= 1903 Southern African Customs Union Agreement =

1903 multilateral treaty of Southern Africa

The 1903 Southern African Customs Union Agreement was a multilateral treaty between the British colonies and protectorates in Southern Africa that created a customs union between the territories.

After the British victory in the Second Boer War, movements began to unify and consolidate British holdings in Southern Africa. The 1903 Customs Union Agreement was signed by the parties to the Agreement over the course of a month in several different locations. The dates on which it was signed were 6, 12, and 25 May and 3 June 1903, and signings took place in Johannesburg, Pietermaritzburg, Douglas, and Salisbury. The Agreement was signed by the governments of the Cape Colony, the Colony of Natal, the Orange River Colony, the Transvaal Colony, and Southern Rhodesia. The Governor of the Cape Colony, who was the High Commissioner for Southern Africa, also signed on behalf of Basutoland and the Bechuanaland Protectorate. Swaziland was admitted to the union in a supplementary protocol that was agreed to in 1904, while North-western Rhodesia was admitted in 1905.

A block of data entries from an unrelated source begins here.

(** C8: a connection that was opened is closed before the program does
    anything else with the radio, however the enumeration ends, and none
    is open when the program stops.  This holds of the detail lookup,
    of the whole scanner program and of the bulk
    connect-enumerate-disconnect pass, for every behaviour of the radio,
    including enumerations that raise and interrupts. *)
Theorem C8_connection_always_released :
  forall (env : Env),
    (forall address,
        released None (trace (snd (get_device_info env address initial))) = true)
    /\ (forall every_option argv,
           released None (trace (snd (main every_option argv env initial)))
           = true)
    /\ released None
         (trace (snd (DisconnectBle.scan_and_disconnect_devices env initial)))
       = true.
Proof.
  intros env. split; [|split].
  - intros address.
    apply (acts_initial disciplined any_exn (get_device_info env address)).
    apply acts_get_device_info;
      [reflexivity|apply disciplined_app|apply connection_window_disciplined| | |];
      reflexivity.
  - intros v argv.
    apply (acts_initial disciplined any_exn (main v argv env)).
    apply acts_main;
      [reflexivity|apply disciplined_app|apply connection_window_disciplined| | |];
      reflexivity.
  - apply (acts_initial disciplined any_exn
             (DisconnectBle.scan_and_disconnect_devices env)).
    apply acts_scan_and_disconnect_devices;
      [reflexivity|apply disciplined_app|apply connection_window_disciplined|];
      reflexivity.
Qed.

(** An interrupted enumeration still releases the connection. *)
Example enumeration_fault_releases :
  snd (DisconnectBle.visit neighbourhood (dev "CC") initial)
  = {| stdout := ["Device: Unknown (CC)"; "  ✓ Connected: True";
                  "  Services found: 2"; "    Service: 180d";
                  "      Characteristic: 2a37 (Properties: ['notify'])";
                  "    Service: 180f"; skipping "Not connected"; ""];
       trace := [ConnectAttempt "CC"; Connected "CC"; Disconnect "CC"] |}.
Proof. reflexivity. Qed.

(* ================================================================== *)
(** ** The entry point of ble_scanner.py *)

Lemma run_dispatch (v : bool) (argv : list option_arg) (env : Env)
    (args : Namespace) :
  parse_args v argv = Return args ->
  run v argv env
  = match dispatch env args initial with
    | (Return _, st) => (0, st)
    | (Raise (Exception e), st) =>
        (1, {| stdout := stdout st ++ ["Error: " ++ e]; trace := trace st |})
    | (Raise KeyboardInterrupt, st) =>
        (0, {| stdout := stdout st ++ [nl ++ "Scan interrupted by user"];
               trace := trace st |})
    | (Raise (SystemExit code), st) => (code, st)
    end.
Proof.
  intros Hp. unfold run, main, bind, lift. rewrite Hp. unfold ret.
  destruct (dispatch env args initial) as [[[]|[msg| |code]] st]; reflexivity.
Qed.

Lemma get_device_info_run (env : Env) (address : string) (st : state) :
  scan_succeeds env ->
  get_device_info env address st
  = try_except_Exception
      (describe_device env address (locate address (advertisements env)))
      (fun e => print ("Error getting device information: " ++ e))
      {| stdout := stdout st
                   ++ ["Getting detailed information for device: " ++ address;
                       "Scanning for device..."];
         trace := trace st ++ [ScannerStart; Sleep 10; ScannerStop] |}.
Proof.
  intros (H1 & H2 & H3).
  unfold get_device_info, scanner_start, scanner_stop, asyncio_sleep.
  unfold try_except_Exception, bind, print, emit, check, ret. simpl.
  rewrite H1, H2, H3. simpl. rewrite <- !app_assoc. reflexivity.
Qed.

(** C10: in single-device detail mode every sleep of the program lasts
    10 seconds whatever the command line says, and when scanning works
    the program starts the scanner, sleeps 10 seconds and stops the
    scanner before it looks at what was found; in bulk mode the sleep
    lasts the configured scan time. *)
Theorem C10_detail_scan_lasts_ten_seconds :
  forall (every_option : bool) (argv : list option_arg) (env : Env)
         (args : Namespace),
    parse_args every_option argv = Return args ->
    match address_given args with
    | Some a =>
        Forall (fun n => n = 10)
          (sleeps (trace (snd (run every_option argv env))))
        /\ (scan_succeeds env ->
            exists evs, trace (snd (run every_option argv env))
                        = ScannerStart :: Sleep 10 :: ScannerStop :: evs)
    | None =>
        scan_succeeds env ->
        trace (snd (run every_option argv env))
        = [ScannerStart; Sleep (scan_time args); ScannerStop]
    end.
Proof.
  intros v argv env args Hp.
  assert (Ht : trace (snd (run v argv env))
               = trace (snd (dispatch env args initial))).
  { rewrite (run_dispatch _ _ _ _ Hp).
    destruct (dispatch env args initial) as [[[]|[msg| |code]] st]; reflexivity. }
  rewrite Ht. unfold dispatch.
  destruct (address_given args) as [a|].
  - split.
    + apply (acts_initial (sleeps_all 10) any_exn (get_device_info env a)).
      apply acts_get_device_info; try (now constructor).
      * apply sleeps_all_app.
      * intros a'. apply connection_window_sleeps.
    + intros Hscan. rewrite get_device_info_run by assumption.
      assert (Hd : acts (fun _ => True) any_exn
                     (try_except_Exception
                        (describe_device env a (locate a (advertisements env)))
                        (fun e => print ("Error getting device information: " ++ e)))).
      { apply (acts_try_except _ any_exn); [|intros msg; apply acts_print|auto].
        apply (acts_describe_device (fun _ => True)) with (E := any_exn); auto.
        apply connection_faults_any. }
      match goal with
      | |- context [try_except_Exception ?b ?h ?s] =>
          destruct (Hd s) as (out & evs & r & Heq & _ & _)
      end.
      rewrite Heq. simpl. now exists evs.
  - intros Hscan. rewrite scan_ble_devices_run by assumption.
    match goal with
    | |- context [report_devices ?d ?c ?s] =>
        destruct (acts_report_devices any_exn d c s) as (out & evs & r & Heq & -> & _)
    end.
    rewrite Heq. simpl. reflexivity.
Qed.
(** The height probed at [slice_z] lies within the bounds. *)
Lemma layer_height_at_within (slice_z : coordf_t) (j : nat) :
  (2 * j < length v)%nat -> nth (2 * j) v 0 <= slice_z ->
  exists height j',
    layer_height_at slicing_params v slice_z (2 * j) = Ok (height, (2 * j')%nat)
    /\ low <= height <= high
    /\ (2 * j' < length v)%nat /\ nth (2 * j') v 0 <= slice_z.
Proof.
  intros Hj Hz.
  destruct profile_ok as [[m Hm] [_ [Hmono Hh]]].
  unfold layer_height_at.
  replace (2 * j <? length v)%nat with true by (symmetry; apply Nat.ltb_lt; lia).
  destruct (seek_segment_spec v slice_z m Hm (length v) j) as [j' [Hrun [Hj' [Hz' Hnext]]]];
    try lia; try assumption.
  rewrite Hrun.
  rewrite !at_nth by lia. cbn [bind].
  destruct (2 * j' + 2 <? length v)%nat eqn:Hc.
  - apply Nat.ltb_lt in Hc. specialize (Hnext Hc).
    rewrite !at_nth by lia. cbn [bind]. unfold div_checked.
    replace (Qeq_bool (nth (2 * j' + 2) v 0 - nth (2 * j') v 0) 0) with false
      by (symmetry; apply Qeq_bool_false; lra).
    cbn [bind]. eexists. exists j'. split; [reflexivity|].
    split; [|split; [lia | assumption]].
    apply lerp_between.
    + apply Hh. lia.
    + replace (2 * j' + 2 + 1)%nat with (2 * (j' + 1) + 1)%nat by lia. apply Hh. lia.
    + set (d := nth (2 * j' + 2) v 0 - nth (2 * j') v 0).
      assert (Hd : 0 < d) by (subst d; lra).
      split.
      * apply Qle_shift_div_l; [exact Hd | lra].
      * apply Qle_shift_div_r; [exact Hd | subst d; lra].
  - eexists. exists j'. split; [reflexivity|].
    split; [apply Hh; lia | split; [lia | assumption]].
Qed.

Lemma object_layers_loop_spec (f : nat) :
  forall (print_z : coordf_t) (j : nat) (out : list coordf_t),
    stack low high 0 out print_z ->
    (2 * j < length v)%nat -> nth (2 * j) v 0 <= print_z + 0.5 * low ->
    print_z <= top + 0.5 * high ->
    top - print_z - 0.5 * low <= low * inject_Z (Z.of_nat f) ->
    exists out' print_z',
      object_layers_loop (S f) slicing_params v print_z (2 * j) out = Ok out'
      /\ stack low high 0 out' print_z'
      /\ top - 0.5 * high <= print_z' <= top + 0.5 * high.
Proof.
  pose proof bounds_ordered as Hlh.
  pose proof layer_height_at_within as Hprobe.
  subst top low high.
  induction f as [|f IH]; intros print_z j out Hstack Hj Hz Hup Hfuel.
  - change (inject_Z (Z.of_nat 0)) with 0 in Hfuel.
    cbn [object_layers_loop].
    replace (Qltb (print_z + 0.5 * min_layer_height slicing_params)
                  (object_print_z_height slicing_params)) with false.
    + exists out, print_z. split; [reflexivity|]. split; [assumption|]. lra.
    + symmetry. apply Qltb_ge. lra.
  - cbn [object_layers_loop].
    destruct (Qltb _ _) eqn:Hc.
    + apply Qltb_lt in Hc.
      destruct (Hprobe (print_z + 0.5 * min_layer_height slicing_params) j Hj Hz)
        as [height [j' [Hrun [Hh [Hj' Hz']]]]].
      rewrite Hrun. cbn [bind].
      destruct (Qle_bool _ _) eqn:Hc2.
      * apply Qle_bool_iff in Hc2.
        exists out, print_z. split; [reflexivity|]. split; [assumption|]. lra.
      * apply Qle_bool_gt in Hc2.
        rewrite <- app_assoc.
        apply IH.
        -- apply stack_snoc; assumption.
        -- exact Hj'.
        -- lra.
        -- lra.
        -- rewrite Nat2Z.inj_succ, <- Z.add_1_r, inject_Z_plus in Hfuel.
           change (inject_Z 1) with 1 in Hfuel. nra.
    + apply Qltb_ge in Hc.
      exists out, print_z. split; [reflexivity|]. split; [assumption|]. lra.
Qed.

End GenerateObjectLayers.

(** C1 (amended): for positive [min_layer_height], a profile satisfying the
    profile invariants, a non-negative object height and a fixed first
    layer (if any) whose height lies within the bounds and within the
    object, [generate_object_layers] returns, given fuel for
    [object_print_z_height() / min_layer_height] iterations, a flat
    sequence of (bottom_i, top_i) pairs with bottom_0 = 0,
    top_i = bottom_{i+1}, every thickness within
    [min_layer_height, max_layer_height], a final top of at most
    [object_print_z_height() + max_layer_height / 2], and a sum of
    thicknesses within [max_layer_height / 2] of
    [object_print_z_height()]. *)
Theorem generate_object_layers_layers
    (slicing_params : SlicingParameters) (v : list coordf_t) (f : nat) :
  0 < min_layer_height slicing_params ->
  profile_invariants slicing_params v ->
  0 <= object_print_z_height slicing_params ->
  (first_object_layer_height_fixed slicing_params = true ->
   min_layer_height slicing_params <= first_object_layer_height slicing_params
     <= max_layer_height slicing_params
   /\ first_object_layer_height slicing_params <= object_print_z_height slicing_params) ->
  object_print_z_height slicing_params
    <= min_layer_height slicing_params * inject_Z (Z.of_nat f) ->
  exists out,
    generate_object_layers (S f) slicing_params v = Ok out
    /\ even_length out
    /\ ((0 < length out)%nat -> nth 0 out 0 = 0)
    /\ (forall k, (2 * k + 2 < length out)%nat ->
                  nth (2 * k + 1) out 0 = nth (2 * k + 2) out 0)
    /\ (forall k, (2 * k + 1 < length out)%nat ->
                  min_layer_height slicing_params
                    <= nth (2 * k + 1) out 0 - nth (2 * k) out 0
                    <= max_layer_height slicing_params)
    /\ ((0 < length out)%nat ->
        nth (length out - 1) out 0
          <= object_print_z_height slicing_params + 0.5 * max_layer_height slicing_params)
    /\ object_print_z_height slicing_params - 0.5 * max_layer_height slicing_params
         <= sum_thickness out
         <= object_print_z_height slicing_params + 0.5 * max_layer_height slicing_params.
Proof.
  intros Hlow Hinv Htop Hfixed Hfuel.
  pose proof (bounds_ordered slicing_params v Hinv) as Hlh.
  assert (Hloop : exists out print_z,
             generate_object_layers (S f) slicing_params v = Ok out
             /\ stack (min_layer_height slicing_params) (max_layer_height slicing_params)
                      0 out print_z
             /\ object_print_z_height slicing_params - 0.5 * max_layer_height slicing_params
                  <= print_z
                  <= object_print_z_height slicing_params
                       + 0.5 * max_layer_height slicing_params).
  { unfold generate_object_layers.
    destruct Hinv as [Hev [[Hpos Hzero] Hrest]].
    assert (Hinv : profile_invariants slicing_params v)
      by (split; [assumption | split; [split; assumption | assumption]]).
    destruct (first_object_layer_height_fixed slicing_params).
    - destruct Hfixed as [Hfh Hftop]; [reflexivity|].
      apply (object_layers_loop_spec slicing_params v Hlow Hinv f _ 0%nat).
      + constructor; [lra | constructor].
      + simpl. lia.
      + change (2 * 0)%nat with 0%nat. lra.
      + lra.
      + lra.
    - apply (object_layers_loop_spec slicing_params v Hlow Hinv f _ 0%nat).
      + constructor.
      + simpl. lia.
      + change (2 * 0)%nat with 0%nat. lra.
      + lra.
      + lra. }
  destruct Hloop as [out [print_z [Hrun [Hstack Hbounds]]]].
  exists out. split; [exact Hrun|].
  split; [eapply stack_even; eassumption|].
  split; [eapply stack_bottom; eassumption|].
  split; [eapply stack_contiguous; eassumption|].
  split; [eapply stack_thickness; eassumption|].
  split.
  - intro Hpos. rewrite (stack_top _ _ _ _ _ Hstack Hpos). lra.
  - rewrite (stack_sum _ _ _ _ _ Hstack). lra.
Qed.
Lemma prefix_slash_app (z b : string) :
  z ≠ "" → String.prefix "/" (z ++ b) = String.prefix "/" z.
Proof.
  destruct z as [|c z]; [done|]. intros _.
  change (String.prefix "/" (String c (z ++ b)) = String.prefix "/" (String c z)).
  cbn [String.prefix]. destruct (ascii_dec "/" c); [|reflexivity].
  by destruct (z ++ b), z.
Qed.

(** What [os.path.abspath] normalises for a path beside the module:
    the relative part after something that does not depend on it. *)
Lemma abspath_argument (cwd dir : string) :
  ∃ y, slash_ended y
       ∧ ∀ rel, String.prefix "/" rel = false →
           os_path_abspath cwd (os_path_join dir rel)
           = os_path_normpath (y ++ rel).
Proof.
  destruct (os_path_join_relative dir) as (z & Hz & Hjoin).
  destruct (os_path_join_relative cwd) as (zc & Hzc & Hjoinc).
  unfold os_path_abspath.
  destruct (String.eqb_spec z "") as [->|Hne].
  - exists zc. split; [exact Hzc|]. intros rel Hrel.
    rewrite (Hjoin rel Hrel). change ("" ++ rel) with rel. rewrite Hrel.
    by rewrite (Hjoinc rel Hrel).
  - destruct (String.prefix "/" z) eqn:Habs.
    + exists z. split; [exact Hz|]. intros rel Hrel.
      rewrite (Hjoin rel Hrel), (prefix_slash_app z rel Hne), Habs. reflexivity.
    + exists (zc ++ z). split; [by apply slash_ended_app|]. intros rel Hrel.
      rewrite (Hjoin rel Hrel), (prefix_slash_app z rel Hne), Habs.
      rewrite Hjoinc by (by rewrite (prefix_slash_app z rel Hne)).
      by rewrite string_app_assoc.
Qed.

Lemma py_split_go_app (sep : ascii) (a b cur : string) :
  py_split_go sep (a ++ String sep b) cur
  = (py_split_go sep a cur ++ py_split_go sep b "")%list.
Proof.
  revert cur. induction a as [|x a IH]; intros cur.
  - change ("" ++ String sep b) with (String sep b).
    cbn [py_split_go]. rewrite Ascii.eqb_refl. reflexivity.
  - change (String x a ++ String sep b) with (String x (a ++ String sep b)).
    cbn [py_split_go]. destruct (Ascii.eqb x sep).
    + rewrite IH. reflexivity.
    + apply IH.
Qed.

Lemma normpath_go_app (absolute : bool) (l1 l2 stack : list string) :
  normpath_go absolute (l1 ++ l2) stack
  = normpath_go absolute l2 (normpath_go absolute l1 stack).
Proof.
  revert stack. induction l1 as [|part l1 IH]; intros stack; [reflexivity|].
  cbn [app normpath_go].
  destruct (String.eqb part "" || String.eqb part "."); [apply IH|].
  destruct (String.eqb part ".."); [|apply IH].
  destruct stack as [|top below]; [apply IH|].
  destruct (String.eqb top ".."); apply IH.
Qed.

Lemma concat_cons (sep x : string) (xs : list string) :
  xs ≠ [] → String.concat sep (x :: xs) = x ++ sep ++ String.concat sep xs.
Proof. destruct xs; [done|reflexivity]. Qed.

Lemma concat_snoc_inj (sep : string) (l : list string) (a b : string) :
  String.concat sep (l ++ [a]) = String.concat sep (l ++ [b]) → a = b.
Proof.
  induction l as [|x l IH]; [done|].
  cbn [app]. rewrite !concat_cons by (by destruct l).
  intros H. apply string_app_inv_head, string_app_inv_head in H. by apply IH.
Qed.

Lemma concat_snoc_nonempty (sep : string) (l : list string) (a : string) :
  a ≠ "" → String.concat sep (l ++ [a]) ≠ "".
Proof.
  intros Ha. induction l as [|x l IH]; [done|].
  cbn [app]. rewrite concat_cons by (by destruct l).
  intros H. apply string_app_empty, string_app_empty in H. by apply IH.
Qed.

The Agreement established a customs union area with free trade amongst the parties. The success of the customs union encouraged some British residents to seek political unification, which ultimately resulted in the creation of the Union of South Africa in 1910. (Basutoland, Southern Rhodesia, and Swaziland did not join the political union.) In 1910, the Southern African Customs Union was created as the successor to the 1903 union; however, Southern Rhodesia did not join the 1910 customs union.